Directly above the mound that surrounded the stone burial chamber, another burial mound was piled up in the Iron Age and bordered with a stone wreath.

literature

  • Jan Albert Bakker : The Dutch Hunebedden. Megalithic Tombs of the Funnel Beaker Culture . International Monographs in Prehistory, Ann Arbor 1992, ISBN 1-87962-102-9 , pp. 76-77.
  • Hans-Jürgen Beier : The megalithic, submegalithic and pseudomegalithic buildings as well as the menhirs between the Baltic Sea and the Thuringian Forest. Contributions to the prehistory and early history of Central Europe 1. Wilkau-Haßlau 1991, p. 41.
  • Hans Jürgen Eggers : Pomeranian finds and excavations from the 30s and 40s. Table volume (= Atlas of Prehistory. Supplement 10). Hamburg Museum of Ethnology and Prehistory, Hamburg 1964.

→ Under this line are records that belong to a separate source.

(** ** Routes *)

(** [_routing_error], without its guidance. *)
Definition routing_failure (kind : error_kind) (c : option capability) (requested : option string)
    (rq : route_request) (alternatives : list string) : routing_error :=
  {| er_kind := kind; er_capability := c; er_requested := requested; er_modalities := rq_modalities rq;
     er_context := rq_context rq; er_alternatives := alternatives |}.

(** [_candidate_manifests] of a requested model, and of any. *)
Definition requested_manifest (id : string) (rq : route_request) : result routing_error manifest :=
  let fail kind := Err (routing_failure kind None (Some id) rq []) in
  match get_manifest manifests id with
  | None => fail ModelNotFound
  | Some m =>
      if negb (bool_decide (mf_status m = Runnable)) then fail NotRunnable
      else if nonempty (rq_modalities rq) && negb (all_modalities (rq_modalities rq) m) then fail MissingModalities
      else if match rq_context rq, mf_context m with Some wanted, Some n => n <? wanted | _, _ => false end
           then fail ContextTooShort
      else Ok m
  end.

Definition automatic_manifests (rq : route_request) : result routing_error (list manifest) :=
  match List.filter (fun m => bool_decide (mf_status m = Runnable) && all_modalities (rq_modalities rq) m) manifests with
  | [] => Err (routing_failure NoRegisteredModel None None rq [])
  | ms => Ok ms
  end.

Definition routed : Type := manifest * runtime * routing_decision.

  • Hans Jürgen Eggers: Pomeranian finds and excavations from the 30s and 40s. Text volume (= Atlas of Prehistory. Supplement 11). Hamburg Museum of Ethnology and Prehistory, Hamburg 1969.
  • Karl Kersten : The finds from the older Bronze Age in Pomerania (= Atlas of Prehistory. Supplement 7). Hamburg Museum of Ethnology and Prehistory, Hamburg 1958, p. 54.
  • Eberhard Kirsch : Finds from the Middle Neolithic in the state of Brandenburg. Brandenburg State Museum for Prehistory and Early History, Potsdam 1993, pp. 64–67.
  • Ingeburg Nilius : Two Neolithic stone boxes from the Neubrandenburg district. in: Ground monument maintenance in Mecklenburg. Yearbook 1978. 1979, pp. 20-21.
  • Kazimierz Siuchniński : Kurhan 60 z cmentarzyska w Wartin, pow. Angermünde (NRD). In: Materiały zachodniopomorskie. Rocznik naukowy Muzeum Narodowego w Szczecinie. Volume 2, 1956, pp. 7-40.
  • Kazimierz Siuchniński: Klasyfikacja czasowo-przestrzenna culture neolitycznych na Pomorzu Zachodnim. 1: Catalog źródeł archeologicznych. Muzeum Pomorza Zachodniego, Szczeciń 1969.
  • Ernst Sprockhoff : Atlas of the megalithic tombs of Germany. Part 2: Mecklenburg - Brandenburg - Pomerania. Rudolf-Habelt Verlag, Bonn 1967, pp. 91-92.